La comedia está tanto en las imágenes como en los diálogos. La actuación de Benigni es una musicalidad física: una forma de andar desgarbada y un cuerpo que constantemente se inclina y gira, como si siempre estuviera medio paso fuera de sincronía con el mundo que lo rodea. Salta cuando se choca con personas y objetos. La cámara se detiene en su rostro, captando cada destello de confianza fuera de lugar. Las calles de Palermo tienen la teatralidad de un escenario, enmarcándolo como si se hubiera desviado hacia la obra equivocada, lo cual, en cierto sentido, es así. El timing lo es todo: el medio compás antes de que un malentendido se establezca, la larga pausa que convierte la amenaza en farsa.

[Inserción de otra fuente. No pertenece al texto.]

Lemma free_phase {A} k h e1 (K : Z → M World AdminErr.t A) :
  host_ok h →
  let m := n ← Function.resource_index f h; d ← on_resource n (Res.free k h);
           dv ← lift (ok_or d e1); K dv in
  match place_err f h, lookup_queue (resources w) (Z.of_nat i) k h with
  | Some e, _ => m w = (Err e, w)
  | None, None => m w = (Err e1, w)
  | None, Some d => ∃ n r, index_of h = Some n ∧ owned (Z.of_nat i) (resources w) !! n = Some r ∧
      m w = K d (set_queue w r k h false)
  end.
Proof using Hw Hf.
  intros Hh m. pose proof (resource_index_step h Hh) as Hri.
  destruct (place_err f h) as [e|]; [by apply bind_err|].
  destruct Hri as (n & r & Hn & Hr & Hri).
  pose proof (free_step w _ k h n r Hw Hh Hn Hr (E:=AdminErr.t)) as Ha.
  unfold m. destruct (lookup_queue _ _ _ _) as [d|].
  - exists n, r. split_and!; [done..|]. rewrite (bind_ok _ _ _ _ _ Hri), (bind_ok _ _ _ _ _ Ha).
    by erewrite bind_ok.
  - rewrite (bind_ok _ _ _ _ _ Hri), (bind_ok _ _ _ _ _ Ha). by apply bind_err.
Qed.

(** The controller is called with the queue allocated, and the allocation is
    taken back when it fails. *)
Lemma controller_step k h n r (ctl : M hw Z ()) e2 :
  host_ok h → index_of h = Some n → owned (Z.of_nat i) (resources w) !! n = Some r →
  lookup_queue (resources w) (Z.of_nat i) k h = None → fst (ctl (device w)) ≠ Panic →
  ∃ s, Function.controller ctl (on_resource (Z.to_nat (Res.id r)) (Res.free k h);; mret tt) e2
         (set_queue w r k h true) =
       (match ctl (device w) with
        | (Ok _, s) => (Ok tt, with_device s (set_queue w r k h true))
        | _ => (Err e2, with_device s w)
        end) ∧ s = snd (ctl (device w)).
Proof using Hw Hf.
  intros Hh Hn Hr Hl Hp. eexists. split; [|done]. unfold Function.controller.
  change (device (set_queue w r k h true)) with (device w).
  destruct (ctl (device w)) as [[[]|e|] s]; [done| |done].
  pose proof (alloc_free w _ k h n r s Hw Hh Hn Hr Hl (E:=AdminErr.t)) as Ha. cbn [snd].
  by erewrite bind_ok by (erewrite bind_ok by exact Ha; reflexivity).
Qed.
End steps.

(** ** Creating queues *)

(** What creating (or restoring) a queue does: errors leave everything but the
    device as it was, and success adds one queue. *)
Definition creates (w w' : World) (i : nat) (f : FunctionImpl) (k : Layout.kind) (h : Z)
    (ctl : Z → M hw Z ()) (e1 e2 : AdminErr.t) (r : outcome AdminErr.t Z) : Prop :=
  match place_err f h, lookup_queue (resources w) (Z.of_nat i) k h with
  | Some e, _ => r = Err e ∧ w' = w
  | None, Some _ => r = Err e1 ∧ w' = w
  | None, None => ∃ d, 0 ≤ d < 130 ∧ device w' = snd (ctl d (device w)) ∧
      match fst (ctl d (device w)) with
      | Ok _ => r = Ok d ∧ only_queue w w' (Z.of_nat i) k h (Some d)
      | _ => r = Err e2 ∧ w' = with_device (snd (ctl d (device w))) w
      end
  end.

Lemma dev_of_range h id : 0 ≤ id < 65 → 0 ≤ dev_of h id < 130.
Proof. intros H'. unfold dev_of. case_decide; [lia|]. rewrite wrap_small by (unfold uint_range; lia). lia. Qed.

Lemma create_phase {A} w i f k h e1 e2 (ctl : Z → M hw Z ()) (g : Z → A) :
  wf w → funcs w !! i = Some f → host_ok h → (∀ d s, 0 ≤ d < 130 → fst (ctl d s) ≠ Panic) →
  let m := n ← Function.resource_index f h; d ← on_resource n (Res.alloc k h);
           dv ← lift (ok_or d e1);
           Function.controller (ctl dv) (on_resource n (Res.free k h);; mret tt) e2;;
           mret (g dv) in
  ∃ r w', m w = (g <$> r, w') ∧ wf w' ∧ creates w w' i f k h ctl e1 e2 r.
Proof.
  intros Hw Hf Hh Hctl m. unfold creates.
  pose proof (alloc_phase w i f Hw Hf k h e1 (λ n dv,
    Function.controller (ctl dv) (on_resource n (Res.free k h);; mret tt) e2;; mret (g dv)) Hh) as Ha.
  cbv beta zeta in Ha. subst m. cbv beta. destruct (place_err f h) as [e|]; [by exists (Err e), w|].
  destruct (lookup_queue (resources w) (Z.of_nat i) k h) as [d|] eqn:Hl; [by exists (Err e1), w|].
  destruct Ha as (n & r & Hn & Hr & Hm). rewrite Hm. set (d := dev_of h (Res.id r)).
  destruct (owned_lookup _ _ _ _ (wf_table w Hw) Hr) as (_ & _ & Hid & _).
  assert (fst (ctl d (device w)) ≠ Panic) as Hctl' by (by apply Hctl, dev_of_range).
  destruct (controller_step w i f Hw Hf k h n r (ctl d) e2 Hh Hn Hr Hl Hctl') as (s & Hc & ->).
  destruct (set_queue_ok w _ k h n r true Hw Hh Hn Hr) as [Hw' Ho].
  destruct (ctl d (device w)) as [[[]|e|] s] eqn:Hcd; [| |done].
  - eexists (Ok d), _. split; [by erewrite bind_ok by exact Hc|]. split; [by apply wf_device|].
    exists d. rewrite Hcd. split; [by apply dev_of_range|]. by split.
  - eexists (Err e2), _. split; [by erewrite bind_err by exact Hc|]. split; [by apply wf_device|].
    exists d. rewrite Hcd. split; [by apply dev_of_range|]. by split.
Qed.

Lemma bind3_ret {S E A B C} (x : M S E A) (y : A → M S E B) (z : B → outcome E C)
    (K : A → C → M S E ()) (w : S) :
  (a ← x; b ← y a; c ← lift (z b); K a c;; mret tt) w = (a ← x; b ← y a; c ← lift (z b); K a c) w.
Proof.
  unfold mbind, M_bind, lift. destruct (x w) as [[a|e|] s]; [|done..].
  destruct (y a s) as [[b|e|] s']; [|done..]. destruct (z b) as [c|e|]; [|done..].
  by destruct (K a c s') as [[[]|e|] s''].
Qed.

Lemma available_step w i f h :
  wf w → funcs w !! i = Some f → host_ok h →
  match place_err f h with
  | Some e => True
  | None => ∃ n r, index_of h = Some n ∧ owned (Z.of_nat i) (resources w) !! n = Some r ∧
      Function.resource_index f h w = (Ok (Z.to_nat (Res.id r)), w) ∧
      ∀ k, read_resource (E:=AdminErr.t) (Z.to_nat (Res.id r)) (Res.enabled k h) w =
           (Ok (bool_decide (is_Some (lookup_queue (resources w) (Z.of_nat i) k h))), w)
  end.
Proof.
  intros Hw Hf Hh. pose proof (resource_index_step w i f Hw Hf h Hh) as Hri.
  destruct (place_err f h); [done|]. destruct Hri as (n & r & Hn & Hr & Hri).
  exists n, r. split_and!; [done..|]. intros k.
  rewrite (enabled_step w _ h n r Hw Hh Hn Hr k), (lookup_here w _ k h n r Hn Hr).
  destruct (bit _ _); [by rewrite bool_decide_eq_true_2|].
  rewrite bool_decide_eq_false_2; [done|]. by intros [??].
Qed.

(** Creating a submission queue looks at its completion queue first. *)
Definition creates_sq (w w' : World) (i : nat) (f : FunctionImpl) (h hc : Z) (ctl : Z → M hw Z ())
    (r : outcome AdminErr.t Z) : Prop :=
  match place_err f hc, lookup_queue (resources w) (Z.of_nat i) Layout.Cq hc with
  | Some e, _ => r = Err e ∧ w' = w
  | None, None => r = Err AdminErr.CqNotAvailable ∧ w' = w
  | None, Some _ =>
      creates w w' i f Layout.Sq h ctl AdminErr.SqAlreadyAllocated AdminErr.CreateSqFailedByQueueController r
  end.

Lemma create_sq_phase {A} w i f h hc (ctl : Z → M hw Z ()) (g : Z → A) :
  wf w → funcs w !! i = Some f → host_ok h → host_ok hc → (∀ d s, 0 ≤ d < 130 → fst (ctl d s) ≠ Panic) →
  let m := n ← Function.resource_index f hc;
           b ← read_resource n (Res.enabled Layout.Cq hc);
           unless b AdminErr.CqNotAvailable;;
           n ← Function.resource_index f h; d ← on_resource n (Res.alloc Layout.Sq h);
           dv ← lift (ok_or d AdminErr.SqAlreadyAllocated);
           Function.controller (ctl dv) (on_resource n (Res.free Layout.Sq h);; mret tt)
             AdminErr.CreateSqFailedByQueueController;;
           mret (g dv) in
  ∃ r w', m w = (g <$> r, w') ∧ wf w' ∧ creates_sq w w' i f h hc ctl r.
Proof.
  intros Hw Hf Hh Hhc Hctl m. subst m. unfold creates_sq.
  pose proof (resource_index_step w i f Hw Hf hc Hhc) as Hri.
  pose proof (available_step w i f hc Hw Hf Hhc) as Ha.
  destruct (place_err f hc) as [e|].
  { exists (Err e), w. erewrite bind_err by exact Hri. done. }
  destruct Ha as (n & r & Hn & Hr & Hri' & Hen). erewrite bind_ok by exact Hri'.
  erewrite bind_ok by apply Hen.
  destruct (lookup_queue (resources w) (Z.of_nat i) Layout.Cq hc) as [dc|].
  2: { exists (Err AdminErr.CqNotAvailable), w. by erewrite bind_err by reflexivity. }
  erewrite bind_ok by reflexivity.
  by apply (create_phase w i f Layout.Sq h _ _ ctl g).
Qed.

Lemma create_cq_ok w i f h mem irq :
  wf w → funcs w !! i = Some f → host_ok h →
  ∃ r w', Function.create_cq i h mem irq w = ((λ _, tt) <$> r, w') ∧ wf w' ∧
    creates w w' i f Layout.Cq h (λ d, qc_create_cq (f_cntrl f) d h mem irq)
      AdminErr.CqAlreadyAllocated AdminErr.CreateCqFailedByQueueController r.
Proof.
  intros Hw Hf Hh. unfold Function.create_cq. erewrite bind_ok by (by apply func_step).
  rewrite <-bind3_ret.
  apply (create_phase w i f Layout.Cq h _ _ (λ d, qc_create_cq (f_cntrl f) d h mem irq) (λ _, tt));
    [done..|]. intros. apply create_cq_returns. lia.
Qed.

Lemma create_sq_ok w i f h hc mem :
  wf w → funcs w !! i = Some f → host_ok h → host_ok hc →
  ∃ r w', Function.create_sq i h hc mem w = ((λ d, (d, d)) <$> r, w') ∧ wf w' ∧
    creates_sq w w' i f h hc (λ d, qc_create_sq (f_cntrl f) d h mem) r.
Proof.
  intros Hw Hf Hh Hhc. unfold Function.create_sq. erewrite bind_ok by (by apply func_step).
  apply (create_sq_phase w i f h hc (λ d, qc_create_sq (f_cntrl f) d h mem) (λ d, (d, d))); [done..|].
  intros. apply create_sq_returns. lia.
Qed.

(** Creating queues.  In a well-formed state, creating the completion queue
    [h] of a function fails with the error of the number when it is outside
    the function's resources, with [CqAlreadyAllocated] when it exists, and
    with [CreateCqFailedByQueueController] when the controller fails; then
    nothing but the device has changed.  Otherwise the map of queues gains
    exactly this queue.  A submission queue also needs its completion queue. *)
Theorem create_queues_exact w i f h hc mem irq :
  wf w → funcs w !! i = Some f → host_ok h → host_ok hc →
  (∃ r w', Function.create_cq i h mem irq w = ((λ _, tt) <$> r, w') ∧ wf w' ∧
     creates w w' i f Layout.Cq h (λ d, qc_create_cq (f_cntrl f) d h mem irq)
       AdminErr.CqAlreadyAllocated AdminErr.CreateCqFailedByQueueController r) ∧
  (∃ r w', Function.create_sq i h hc mem w = ((λ d, (d, d)) <$> r, w') ∧ wf w' ∧
     creates_sq w w' i f h hc (λ d, qc_create_sq (f_cntrl f) d h mem) r).
Proof. intros Hw Hf Hh Hhc. split; [by apply create_cq_ok|by apply create_sq_ok]. Qed.

(** ** Deleting queues *)

Definition deletes_cq (w w' : World) (i : nat) (f : FunctionImpl) (h : Z) (r : outcome AdminErr.t ()) : Prop :=
  match place_err f h, lookup_queue (resources w) (Z.of_nat i) Layout.Sq h,
        lookup_queue (resources w) (Z.of_nat i) Layout.Cq h with
  | Some e, _, _ => r = Err e ∧ w' = w
  | None, Some _, _ => r = Err AdminErr.InvalidQueueDelete ∧ w' = w
  | None, None, None => r = Err AdminErr.InvalidCompletionQueueIdInDelete ∧ w' = w
  | None, None, Some d => r = Ok tt ∧ device w' = qc_delete_cq (f_cntrl f) d h (device w) ∧
      only_queue w w' (Z.of_nat i) Layout.Cq h None
  end.

Definition deletes_sq (w w' : World) (i : nat) (f : FunctionImpl) (h : Z) (r : outcome AdminErr.t Z) : Prop :=
  match place_err f h, lookup_queue (resources w) (Z.of_nat i) Layout.Sq h with
  | Some e, _ => r = Err e ∧ w' = w
  | None, None => r = Err AdminErr.InvalidSqId ∧ w' = w
  | None, Some d => r = Ok d ∧ device w' = qc_delete_sq (f_cntrl f) d h (device w) ∧
      only_queue w w' (Z.of_nat i) Layout.Sq h None
  end.

Lemma delete_cq_ok w i f h :
  wf w → funcs w !! i = Some f → host_ok h →
  ∃ r w', Function.delete_cq i h w = (r, w') ∧ wf w' ∧ deletes_cq w w' i f h r.
Proof.
  intros Hw Hf Hh. pose proof (available_step w i f h Hw Hf Hh) as Ha. unfold deletes_cq.
  pose proof (resource_index_step w i f Hw Hf h Hh) as Hri.
  unfold Function.delete_cq. erewrite bind_ok by (by apply func_step).
  destruct (place_err f h) as [e|].
  { exists (Err e), w. by erewrite bind_err by exact Hri. }
  destruct Ha as (n & r & Hn & Hr & Hri' & Hen). erewrite bind_ok by exact Hri'.
  erewrite bind_ok by apply Hen.
  destruct (lookup_queue _ _ Layout.Sq h) as [ds|].
  { exists (Err AdminErr.InvalidQueueDelete), w. by erewrite bind_err by reflexivity. }
  erewrite bind_ok by reflexivity.
  pose proof (free_step w _ Layout.Cq h n r Hw Hh Hn Hr (E:=AdminErr.t)) as Hfree.
  destruct (lookup_queue _ _ Layout.Cq h) as [d|]; erewrite bind_ok by exact Hfree.
  - destruct (set_queue_ok w _ Layout.Cq h n r false Hw Hh Hn Hr) as [Hw' Ho].
    eexists (Ok tt), _. erewrite bind_ok by reflexivity. split; [reflexivity|].
    split; [by apply wf_device|]. by split_and!.
  - exists (Err AdminErr.InvalidCompletionQueueIdInDelete), w. by erewrite bind_err by reflexivity.
Qed.

Lemma delete_sq_ok w i f h :
  wf w → funcs w !! i = Some f → host_ok h →
  ∃ r w', Function.delete_sq i h w = ((λ d, (d, d)) <$> r, w') ∧ wf w' ∧ deletes_sq w w' i f h r.
Proof.
  intros Hw Hf Hh. unfold deletes_sq.
  unfold Function.delete_sq. erewrite bind_ok by (by apply func_step).
  pose proof (free_phase w i f Hw Hf Layout.Sq h AdminErr.InvalidSqId
    (λ d, call (qc_delete_sq (f_cntrl f) d h);; mret (d, d)) Hh) as Hp. cbv beta zeta in Hp.
  destruct (place_err f h) as [e|]; [by exists (Err e), w|].
  destruct (lookup_queue _ _ Layout.Sq h) as [d|]; [|by exists (Err AdminErr.InvalidSqId), w].
  destruct Hp as (n & r & Hn & Hr & Hp).
  destruct (set_queue_ok w _ Layout.Sq h n r false Hw Hh Hn Hr) as [Hw' Ho].
  eexists (Ok d), _. split; [exact Hp|]. split; [by apply wf_device|]. by split_and!.
Qed.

El cine italiano siempre ha sido bueno para mantener opuestos en un mismo marco. Desde la dureza del neorrealismo hasta las agridulces comedias sociales de los años 60, nunca ha tenido miedo de dejar que el humor se siente junto a la tragedia, y el comentario político junto al romance. Incluso en la comedia, suele haber una verdad escondida dentro del chiste. En el Reino Unido o EE.UU., esto quizás se quede en la superficie. En Italia, se convierte en una sátira sobre la complicidad, la identidad y la supervivencia.
Veintidós años después, me siento completamente como en casa en Cerdeña y cada vez que veo Johnny Stecchino, me río a carcajadas, como lo hacen los italianos cuando el slapstick está en su punto. Las escenas del plátano, el billete marcado y las lecciones sobre seguridad vial a mafiosos son tan maravillosamente tontas ahora como la primera vez que las vi. En aquel entonces no sabía quién era quién ni qué estaba pasando, y me reí de todos modos. Prueba de que a veces, como Dante, hay que seguir adelante, incluso cuando la historia no tiene sentido. Y si tienes suerte, puedes mirar atrás décadas después y ver la comedia en todo ello.